A. The certificated hauler shall transmit the proposed tariff to the city administrator at least 30 days prior to action by the WUTC.

B. The city will review the proposed tariffs to determine their compliance with the provisions of this chapter.

C. The certificated hauler shall notify the city within one week after the tariffs are approved by the WUTC. The notification shall specify the rates approved by the WUTC and the effective dates for the rates. (Ord. 91-29 § 1, 1991)

13.28.100 Program promotion and education requirements.

The certificated hauler shall be responsible for coordinating with the city all distribution of promotional and educational materials. Promotional and educational materials are those materials prepared by the city for the purpose of encouraging participation and educating residents about the city’s recycling collection programs. Materials shall include, but not be limited to, any or all of the following: brochures, mailings, advertisements and displays.

A. All notifications provided by the certificated hauler must be approved by the city. The city shall review notifications for content and accuracy of information, and consistency with materials prepared by the city. Copies of the notifications must be submitted to the city for its review at least three weeks prior to their printing and the city shall return comments to the certificated hauler within that three-week period.

B. The city may periodically provide the certificated hauler with educational materials to be included with hauler’s mailing or bill. These materials will be designed to encourage participation in the collection programs and to familiarize participants with general waste reduction and recycling concepts. The city and the certificated hauler shall mutually agree upon the number and format of materials to be included in the hauler’s mailings. Any material prepared by the city that will be distributed by the hauler will be given to the hauler for review three weeks prior to printing. The hauler shall return any comments on the materials to the city within that three-week period. (Ord. 91-29 § 1, 1991)

13.28.120 Certificated hauler’s customer service responsibilities.
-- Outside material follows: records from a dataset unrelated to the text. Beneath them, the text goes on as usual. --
Lemma tame_publish n number luks btrfs partition :
  tamely (λ _, True) (publish_profile n op initial number luks btrfs partition).
Proof.
  unfold publish_profile. entries_step; [harmless|]. entries_step; [apply tame_request_access|].
  do 9 (entries_step; [harmless|]). entries_step; [apply tame_release|].
  unfold succeed. harmless.
Qed.

Lemma safe_guarded {A} F mapper (m : Exec A) G rest :
  safe op F m G -> (forall a, safe op (G a) (rest a) (λ _ _, True)) ->
  safe op F (guarded op initial mapper m rest) (λ _ _, True).
Proof.
  intros Hm Hr. unfold guarded. eapply safe_bind; [by apply safe_attempt|].
  intros [a|e]; [apply Hr|]. apply safe_end, tame_harmless, tame_on_failure.
Qed.
End phases.

Section execute.
Context (polls : nat) (has_inspector : bool) (inspection_mount_root : path).

Lemma execute_safe op fd :
  safe op (λ _, True) (execute polls has_inspector inspection_mount_root op fd) (λ _ _, True).
Proof.
  unfold execute.
  eapply (safe_bind op _ _ (λ initial t, loaded op initial t)).
  { intros t s Ht _. unfold tx_load, check. cbn. intros [[]|e] _; cbn.
    2:{ split_and!; [apply good_app; [done|by repeat constructor]|eauto|done]. }
    intros s1 _. rewrite <-app_assoc. destruct (String.eqb_spec (tx_operation_id s1) op); cbn.
    all: split_and!; [apply good_app; [done|by repeat constructor]|eauto|]; try done.
    intros a [= <-]. split; [set_solver|done]. }
  intros initial. pose proof (stable_loaded op initial) as Hl.
  apply safe_skip; [done|harmless|]. intros _.
  apply safe_skip; [done|harmless|]. intros _.
  apply (safe_guarded op initial _ _ _ (λ opened t, match opened with
    | None => True
    | Some (partition, _, _) => exists w, ready op initial w partition t
    end)).
  - eapply safe_bind; [apply safe_inspect_phase|]. intros w. cbn beta.
    assert (Hw : (forall p, w <> AdoptWork p) ->
      safe op (cleared op initial w)
        (partition ← make_partition op initial w;
         '(number, luks) ← format_partition polls op initial partition;
         _ ← prepare_open polls op initial number;
         mret (Some (partition, number, luks)))
        (λ opened t, match opened with
         | None => True
         | Some (partition, _, _) => exists w, ready op initial w partition t
         end)).
    { intros Ha. eapply safe_bind; [by apply safe_make_partition|]. intros partition.
      eapply safe_bind; [apply safe_format_partition|]. intros [number luks]. cbn beta iota.
      apply safe_skip; [apply stable_ready| |].
      { unfold prepare_open. entries_step; [harmless|].
        entries_step; [apply tame_harmless, tame_request_access|harmless]. }
      intros _. eapply safe_post; [apply safe_ret|]. cbn. intros o t [Hr ->]. by exists w. }
    destruct w; try (apply Hw; discriminate).
    apply safe_skip; [apply stable_cleared|apply harmless_adopt|]. intros _.
    eapply safe_post; [apply safe_ret|]. cbn. by intros o t [_ ->].
  - intros [[[partition number] luks]|]; [|apply safe_end; harmless]. cbv zeta.
    intros t s Ht [w Hr]. revert t s Ht Hr.
    apply (safe_guarded op initial (ready op initial w partition) _ _ (λ _ _, True)).
    + by apply safe_format_filesystem.
    + intros uuids. apply (safe_guarded op initial _ _ _ (λ _ _, True)).
      * apply safe_end, tame_harmless, tame_publish.
      * intros _. apply safe_end. harmless.
Qed.

(** C12.  The worker changes a device only as the transaction asks, and only after the checks:
    it has the lock that excludes other preparations, the inspection made under it has no
    reason against the change, and a device that is to be erased is the one recorded and is
    not mounted.  Before signatures of a whole device are wiped or its partition table is
    changed, the table has been read and what was read is stored in the transaction.  Each
    change comes after its phase was stored at a moment when no cancellation was requested;
    LUKS is put only on the selected partition or on the one just made, and Btrfs only on
    the container opened on it.  An existing target that is adopted is never changed.  All
    this whatever the collaborators answer and however the daemon changes the transaction
    meanwhile. *)
Theorem device_changes_justified {W} (env : Env W) op fd w s :
  ordered (change_justified op)
    (run env (execute polls has_inspector inspection_mount_root op fd) w s).2.
Proof.
  pose proof (prog_wp_run _ _ env _ _ w s (any_env_ok env) (execute_safe op fd [] s (ordered_nil _) I)) as H.
  cbn beta in H. tauto.
Qed.
End execute.

(** ** Containers that are opened are closed *)

(** The container an entry opens. *)
Definition opens (e : EEntry) : option string :=
  match e with
  | Did (OpenLuks _ mapper) (Ok _) | Did (OpenLuksReadOnly _ mapper) (Ok _) => Some mapper
  | _ => None
  end.

Definition no_open (e : EEntry) : Prop :=
  match e with Did o _ => opening o = false | _ => True end.
(* ===== verification/ProfileDocument.v ===== *)
(** * Profile documents (src/config/json)

    A profile is kept as a JSON document.  Reading one normalises it: every member is
    checked, defaults are filled in, paths, UUIDs and numbers take their canonical form, and
    the normalised document is decoded into the profile of the domain (ConfigDomain).
    Writing is the encoding of a profile.  The text of a document is the JSON library's
    ([JsonText]). *)

From S2P Require Import Prelude Errors Identifiers FsPath ConfigDomain Json.

Open Scope Z_scope.

(** ** The patterns *)

(** src/config/json/ProfileDocumentNormalization.cpp:29-29 *)
Definition match_serial (s : string) : bool :=
  match s with
  | EmptyString => true
  | String c rest =>
      is_alnum c
      && str_forallb (λ x, is_alnum x || Ascii.eqb x "." || Ascii.eqb x "_" || Ascii.eqb x ":"
                           || Ascii.eqb x "+" || Ascii.eqb x "-") rest
      && (Z.of_nat (String.length rest) <=? 255)
  end.

(** src/config/json/ProfileDocumentNormalization.cpp:30-30 *)
Definition match_generation (s : string) : bool :=
  str_forallb (λ c, is_digit c || ((97 <=? N_of_ascii c) && (N_of_ascii c <=? 102))%N) s
  && (String.length s =? 32)%nat.

(** src/config/json/ProfileDocumentNormalization.cpp:31-33 *)
Definition starts_with (value prefix : string) : bool := String.prefix prefix value.

(** src/config/json/ProfileDocumentNormalization.cpp:35-38 *)
Definition lower (value : string) : string := str_map to_lower value.

(** ** Members *)

Section document.
Context `{JsonText}.

Definition invalid {A} (message : string) : res A := Throw (ValidationError message).

(** src/config/json/ProfileDocumentNormalization.cpp:40-55 *)
Definition text (value : Json) (name : string) (allow_empty : bool) (maximum : Z) : res string :=
  match value with
  | JString result =>
      if str_contains Ascii.zero result || str_contains newline result
         || str_contains carriage_return result
      then invalid (name +:+ " contains a forbidden control character")
      else if maximum <? Z.of_nat (String.length result)
      then invalid (name +:+ " is too long")
      else if negb allow_empty && str_empty result
      then invalid (name +:+ " must not be empty")
      else Ok result
  | _ => invalid (name +:+ " must be text")
  end.

(** src/config/json/ProfileDocumentNormalization.cpp:57-60 *)
Definition absolute_path (value : Json) (name : string) : res string :=
  result ← text value name false 4096;
  normalized_absolute_path result name.

(** src/config/json/ProfileDocumentNormalization.cpp:62-65 *)
Definition relative_path (value : Json) (name : string) : res string :=
  result ← text value name false 4096;
  normalized_relative_path result name.

(** src/config/json/ProfileDocumentNormalization.cpp:67-76 *)
Definition uuid_value (value : Json) (name : string) (allow_empty : bool) : res string :=
  result ← text value name allow_empty 64;
  if str_empty result && allow_empty then Ok ""
  else if negb (match_uuid result) then invalid (name +:+ " is not a canonical UUID")
  else Ok (lower result).

(** The member [key] of an object, if it is there and not [null]. *)
Definition present (object : Json) (key : string) : option Json :=
  match object with
  | JObject members =>
      match json_find members key with Some JNull | None => None | Some v => Some v end
  | _ => None
  end.

(** src/config/json/ProfileDocumentNormalization.cpp:78-86 *)
Definition boolean_value (object : Json) (key name : string) (default_value : bool) : res bool :=
  match present object key with
  | None => Ok default_value
  | Some (JBool b) => Ok b
  | Some _ => invalid (name +:+ " must be true or false")
  end.

(** src/config/json/ProfileDocumentNormalization.cpp:88-113 *)
Definition integer_value (object : Json) (key name : string) (default_value maximum : Z) : res Z :=
  match present object key with
  | None => Ok default_value
  | Some (JUInt _ as v) =>
      result ← get_u64 v;
      if maximum <? result then invalid (name +:+ " is outside the supported range") else Ok result
  | Some (JInt _ as v) =>
      result ← get_i64 v;
      if (result <? 0) || (maximum <? result)
      then invalid (name +:+ " is outside the supported range") else Ok result
  | Some _ => invalid (name +:+ " must be an integer")
  end.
The certificated hauler shall be responsible for all aspects of customer services. Customer service responsibilities shall include, but not be limited to:

A. General program information provided by telephone, brochures, and advertisements;

B. Container delivery and replacement information;

C. Written notification shall be distributed at the point of collection when collection is refused. The notification shall include, at a minimum, an explanation of the reasons collection was refused;

D. Response to complaints of missed collection. The certificated hauler shall collect the uncollected recyclables within one business day after the complaint is received and verified;

E. Telephone and written response to service complaints. The certificated hauler shall maintain an adequately staffed telephone. This number shall be accessible to residents for the purpose of providing program information, and accepting service comments and complaints. The phone line shall have the capability to record all calls received when the phone is not staffed. The city may publish the phone number(s) on other city materials as part of its education and promotion of the collection programs with prior notification of the certificated hauler. (Ord. 91-29 § 1, 1991)

13.28.140 Reporting requirements.

A. The certificated hauler shall submit an implementation report to the city each month beginning November 1991 and continuing through January 1992. The reports will include an implementation schedule for the program and a written summary of progress made to implement the collection program. The implementation schedule and report will address but need not be limited to: container delivery to program participants; status and content of tariff submittals to the WUTC; and progress made in program promotion and coordination.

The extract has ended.